▶ **EXERCISE GOAL**: Retyping all the entries exactly is the whole task.

▶ **TASK INPUTS**:
++++++++

(** The last end_op commits. *)
Lemma end_op_commits {D : DiskOps} {HD : Disk D} w p L ls :
  active w p → bstore w p (pins L) [] → logging w L 1 → l_start (w_log w) = ls → lh_n (w_disk w ls) = 0 →
  ∃ w' t, runs end_op w tt w' ∧ logging w' [] 0 ∧ bstore w' p (λ _, 0) [] ∧ lh_n (w_disk w' ls) = 0 ∧
    (∀ n, outside ls n → w_disk w' n = view w n ∧ view w' n = view w n) ∧
    w_dtrace w' = w_dtrace w ++ t ∧ w_disk w' = apply_writes t (w_disk w) ∧
    (∀ k, let crashed := apply_writes (take k t) (w_disk w) in
      (∀ n, outside ls n → recover ls crashed n ≈b w_disk w n) ∨
      (∀ n, outside ls n → recover ls crashed n ≈b view w n)) ∧ cstep w w'.
Proof.
  intros [Hq Hv] Hs Hl Hls Hidle. pose proof Hl as [Ht Ho Hc Hz].
  set (wc := set_log (set_l_committing true (set_l_outstanding 0 (w_log w))) w).
  assert (Hbc : bstore wc p (pins L) []) by (by apply (bstore_frame w)).
  destruct (decide (L = [])) as [->|HL].
  - exists (set_log (set_l_committing false (w_log wc)) wc), [].
    assert (Hcl : ∀ n, view w n = w_disk w n) by (intros n; by apply (bstore_clean w p (pins []) [])).
    split_and!; try done.
    + apply (end_op_last w p []); [done..| |exact Hq]. apply commit_none. exact (t_n _ _ Ht).
    + destruct Ht. by split.
    + by apply (bstore_frame wc).
    + by rewrite app_nil_r.
    + intros k. left. intros n Hn. rewrite take_nil. cbn. rewrite recover_other; [done|done|].
      rewrite lh_list_0 by done. set_solver.
    + by exists (w_bufs w), (w_slk w), (w_disk w), (w_dtrace w), (set_l_committing false (w_log wc)).
  - destruct (WriteAhead.commit_crash wc p L ls) as (w1 & t & E & T & Dk & B & S & Hi & Hnew & Hcr); try done.
    { destruct Ht. by split. }
    pose proof (bstep_log _ _ S) as G. rsimpl_in G. assert (Hq1 : quiet w1 p) by exact (bstep_quiet _ _ _ S Hq).
    exists (set_log (set_l_committing false (w_log w1)) w1), t. split_and!; try done.
    + by apply (end_op_last w p L).
    + unfold wc in G. rsimpl_in G. rewrite G. destruct Ht. split; try done. split; try done; [set_solver|constructor].
    + by apply (bstore_frame w1).
    + destruct S as (f & s & d & t' & -> & Hip). by exists f, s, d, t', (set_l_committing false (set_l_n 0 (w_log wc))).
Qed.

(** ** The properties *)

Module Transactions.
Section Props.
Context {D : DiskOps} {HD : Disk D}.

(** C1: Crash safety of a transaction.  When the last running operation calls end_op,
    every block logged since the last commit goes to the disk as one unit: end_op
    returns with the new blocks on the disk and the log empty, and after any prefix
    of the block writes it made, recovery gives either all the old blocks or all
    the new ones. *)
Theorem end_op_crash_safe w p L ls :
  active w p → bstore w p (pins L) [] → logging w L 1 → l_start (w_log w) = ls → lh_n (w_disk w ls) = 0 →
  ∃ w' t, runs end_op w tt w' ∧ logging w' [] 0 ∧ bstore w' p (λ _, 0) [] ∧ lh_n (w_disk w' ls) = 0 ∧
    (∀ n, outside ls n → w_disk w' n = view w n ∧ view w' n = view w n) ∧
    w_dtrace w' = w_dtrace w ++ t ∧ w_disk w' = apply_writes t (w_disk w) ∧
    ∀ k, let crashed := apply_writes (take k t) (w_disk w) in
      (∀ n, outside ls n → recover ls crashed n ≈b w_disk w n) ∨
      (∀ n, outside ls n → recover ls crashed n ≈b view w n).
Proof.
  intros Ha Hs Hl Hls Hi. destruct (end_op_commits w p L ls Ha Hs Hl Hls Hi) as (w' & t & H1 & H2 & H3 & H4 & H5 & H6 & H7 & H8 & _). by exists w', t.
Qed.

(** C29: log_write adds the block to the transaction once, however often it is called,
    pins its buffer, and changes no block; it panics outside a transaction. *)
Theorem log_write_logs w p (R : Z → Z) (H L : list Z) ops b n :
  active w p → bstore w p R H → held w p b n → 0 ≤ R n → R n + 1 < 2 ^ 32 → logging w L ops → loggable w n →
  Z.of_nat (length L) + 1 < LOGSIZE →
  (1 ≤ ops → ∃ w', runs (log_write b) w tt w' ∧ logging w' (logged L n) ops ∧ bstore w' p (pinned R L n) H ∧
     held w' p b n ∧ (∀ m, view w' m = view w m) ∧ w_disk w' = w_disk w ∧
     (n ∈ L → w_log w' = w_log w)) ∧
  (ops < 1 → panics (log_write b) w "log_write outside of trans").
Proof.
  intros Hact Hs Hh H0 H1 Hl Hn Hlen. split.
  - intros Hops. destruct (log_write_run w p R H L ops b n) as (w' & E & S & B & K & V & Dk & _); try done.
    pose proof (bstep_log _ _ S) as G. rsimpl_in G. destruct Hl as [Ht Ho Hc Hz], Hn as [Hr Hout].
    exists w'. split_and!; try done; [|by apply K|by rewrite V|].
    + assert (Hf : l_outstanding (w_log w') = ops ∧ l_committing (w_log w') = false ∧ l_size (w_log w') = LOGSIZE).
      { rewrite G. unfold log_put. by case_bool_decide. }
      destruct Hf as (F1 & F2 & F3). split; [|done..]. rewrite G. by apply log_put_txn.
    + intros Hin. rewrite G. unfold log_put. by rewrite bool_decide_true.
  - intros Hops. unfold log_write, get_log at 1. destruct Hl as [Ht Ho Hc Hz].
    eapply panics_bind; [rstep|]. cbv beta. rewrite Hz, (t_n _ _ Ht), Ho.
    assert ((Z.of_nat (length L) >=? LOGSIZE) || (Z.of_nat (length L) >=? LOGSIZE - 1) = false) as -> by lia.
    rewrite (proj2 (Z.ltb_lt _ _)) by lia. by intros env v _.
Qed.

(** C40: begin_op admits a third operation when the log is empty, reserving
    MAXOPBLOCKS blocks for each; but the log holds one block less than that, so
    the last block the three may write makes log_write panic. *)
Theorem log_holds_one_block_less :
  (∀ w p, quiet w p → logging w [] 2 → ∃ w', runs begin_op w tt w' ∧ logging w' [] 3) ∧
  (∀ w L b, logging w L 3 → Z.of_nat (length L) = 3 * MAXOPBLOCKS - 1 →
     panics (log_write b) w "too big a transaction").
Proof.
  split.
  - intros w p Hq Hl. eexists. split; [by apply (begin_op_run w p [] 2)|].
    destruct Hl as [[] Ho Hc Hz]. by split; [split|..].
  - intros w L b [Ht Ho Hc Hz] Hlen. unfold log_write, get_log at 1.
    eapply panics_bind; [rstep|]. cbv beta. rewrite Hz, (t_n _ _ Ht), Hlen. by intros env v _.
Qed.
End Props.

++++++++

▶ **REPLY**:
(** The last end_op commits. *)
Lemma end_op_commits {D : DiskOps} {HD : Disk D} w p L ls :
  active w p → bstore w p (pins L) [] → logging w L 1 → l_start (w_log w) = ls → lh_n (w_disk w ls) = 0 →
  ∃ w' t, runs end_op w tt w' ∧ logging w' [] 0 ∧ bstore w' p (λ _, 0) [] ∧ lh_n (w_disk w' ls) = 0 ∧
    (∀ n, outside ls n → w_disk w' n = view w n ∧ view w' n = view w n) ∧
    w_dtrace w' = w_dtrace w ++ t ∧ w_disk w' = apply_writes t (w_disk w) ∧
    (∀ k, let crashed := apply_writes (take k t) (w_disk w) in
      (∀ n, outside ls n → recover ls crashed n ≈b w_disk w n) ∨
      (∀ n, outside ls n → recover ls crashed n ≈b view w n)) ∧ cstep w w'.
Proof.
  intros [Hq Hv] Hs Hl Hls Hidle. pose proof Hl as [Ht Ho Hc Hz].
  set (wc := set_log (set_l_committing true (set_l_outstanding 0 (w_log w))) w).
  assert (Hbc : bstore wc p (pins L) []) by (by apply (bstore_frame w)).
  destruct (decide (L = [])) as [->|HL].
  - exists (set_log (set_l_committing false (w_log wc)) wc), [].
    assert (Hcl : ∀ n, view w n = w_disk w n) by (intros n; by apply (bstore_clean w p (pins []) [])).
    split_and!; try done.
    + apply (end_op_last w p []); [done..| |exact Hq]. apply commit_none. exact (t_n _ _ Ht).
    + destruct Ht. by split.
    + by apply (bstore_frame wc).
    + by rewrite app_nil_r.
    + intros k. left. intros n Hn. rewrite take_nil. cbn. rewrite recover_other; [done|done|].
      rewrite lh_list_0 by done. set_solver.
    + by exists (w_bufs w), (w_slk w), (w_disk w), (w_dtrace w), (set_l_committing false (w_log wc)).
  - destruct (WriteAhead.commit_crash wc p L ls) as (w1 & t & E & T & Dk & B & S & Hi & Hnew & Hcr); try done.
    { destruct Ht. by split. }
    pose proof (bstep_log _ _ S) as G. rsimpl_in G. assert (Hq1 : quiet w1 p) by exact (bstep_quiet _ _ _ S Hq).
    exists (set_log (set_l_committing false (w_log w1)) w1), t. split_and!; try done.
    + by apply (end_op_last w p L).
    + unfold wc in G. rsimpl_in G. rewrite G. destruct Ht. split; try done. split; try done; [set_solver|constructor].
    + by apply (bstore_frame w1).
    + destruct S as (f & s & d & t' & -> & Hip). by exists f, s, d, t', (set_l_committing false (set_l_n 0 (w_log wc))).
Qed.

(** ** The properties *)

Module Transactions.
Section Props.
Context {D : DiskOps} {HD : Disk D}.

(** C1: Crash safety of a transaction.  When the last running operation calls end_op,
    every block logged since the last commit goes to the disk as one unit: end_op
    returns with the new blocks on the disk and the log empty, and after any prefix
    of the block writes it made, recovery gives either all the old blocks or all
    the new ones. *)
Theorem end_op_crash_safe w p L ls :
  active w p → bstore w p (pins L) [] → logging w L 1 → l_start (w_log w) = ls → lh_n (w_disk w ls) = 0 →
  ∃ w' t, runs end_op w tt w' ∧ logging w' [] 0 ∧ bstore w' p (λ _, 0) [] ∧ lh_n (w_disk w' ls) = 0 ∧
    (∀ n, outside ls n → w_disk w' n = view w n ∧ view w' n = view w n) ∧
    w_dtrace w' = w_dtrace w ++ t ∧ w_disk w' = apply_writes t (w_disk w) ∧
    ∀ k, let crashed := apply_writes (take k t) (w_disk w) in
      (∀ n, outside ls n → recover ls crashed n ≈b w_disk w n) ∨
      (∀ n, outside ls n → recover ls crashed n ≈b view w n).
Proof.
  intros Ha Hs Hl Hls Hi. destruct (end_op_commits w p L ls Ha Hs Hl Hls Hi) as (w' & t & H1 & H2 & H3 & H4 & H5 & H6 & H7 & H8 & _). by exists w', t.
Qed.

(** C29: log_write adds the block to the transaction once, however often it is called,
    pins its buffer, and changes no block; it panics outside a transaction. *)
Theorem log_write_logs w p (R : Z → Z) (H L : list Z) ops b n :
  active w p → bstore w p R H → held w p b n → 0 ≤ R n → R n + 1 < 2 ^ 32 → logging w L ops → loggable w n →
  Z.of_nat (length L) + 1 < LOGSIZE →
  (1 ≤ ops → ∃ w', runs (log_write b) w tt w' ∧ logging w' (logged L n) ops ∧ bstore w' p (pinned R L n) H ∧
     held w' p b n ∧ (∀ m, view w' m = view w m) ∧ w_disk w' = w_disk w ∧
     (n ∈ L → w_log w' = w_log w)) ∧
  (ops < 1 → panics (log_write b) w "log_write outside of trans").
Proof.
  intros Hact Hs Hh H0 H1 Hl Hn Hlen. split.
  - intros Hops. destruct (log_write_run w p R H L ops b n) as (w' & E & S & B & K & V & Dk & _); try done.
    pose proof (bstep_log _ _ S) as G. rsimpl_in G. destruct Hl as [Ht Ho Hc Hz], Hn as [Hr Hout].
    exists w'. split_and!; try done; [|by apply K|by rewrite V|].
    + assert (Hf : l_outstanding (w_log w') = ops ∧ l_committing (w_log w') = false ∧ l_size (w_log w') = LOGSIZE).
      { rewrite G. unfold log_put. by case_bool_decide. }
      destruct Hf as (F1 & F2 & F3). split; [|done..]. rewrite G. by apply log_put_txn.
    + intros Hin. rewrite G. unfold log_put. by rewrite bool_decide_true.
  - intros Hops. unfold log_write, get_log at 1. destruct Hl as [Ht Ho Hc Hz].
    eapply panics_bind; [rstep|]. cbv beta. rewrite Hz, (t_n _ _ Ht), Ho.
    assert ((Z.of_nat (length L) >=? LOGSIZE) || (Z.of_nat (length L) >=? LOGSIZE - 1) = false) as -> by lia.
    rewrite (proj2 (Z.ltb_lt _ _)) by lia. by intros env v _.
Qed.

(** C40: begin_op admits a third operation when the log is empty, reserving
    MAXOPBLOCKS blocks for each; but the log holds one block less than that, so
    the last block the three may write makes log_write panic. *)
Theorem log_holds_one_block_less :
  (∀ w p, quiet w p → logging w [] 2 → ∃ w', runs begin_op w tt w' ∧ logging w' [] 3) ∧
  (∀ w L b, logging w L 3 → Z.of_nat (length L) = 3 * MAXOPBLOCKS - 1 →
     panics (log_write b) w "too big a transaction").
Proof.
  split.
  - intros w p Hq Hl. eexists. split; [by apply (begin_op_run w p [] 2)|].
    destruct Hl as [[] Ho Hc Hz]. by split; [split|..].
  - intros w L b [Ht Ho Hc Hz] Hlen. unfold log_write, get_log at 1.
    eapply panics_bind; [rstep|]. cbv beta. rewrite Hz, (t_n _ _ Ht), Hlen. by intros env v _.
Qed.
End Props.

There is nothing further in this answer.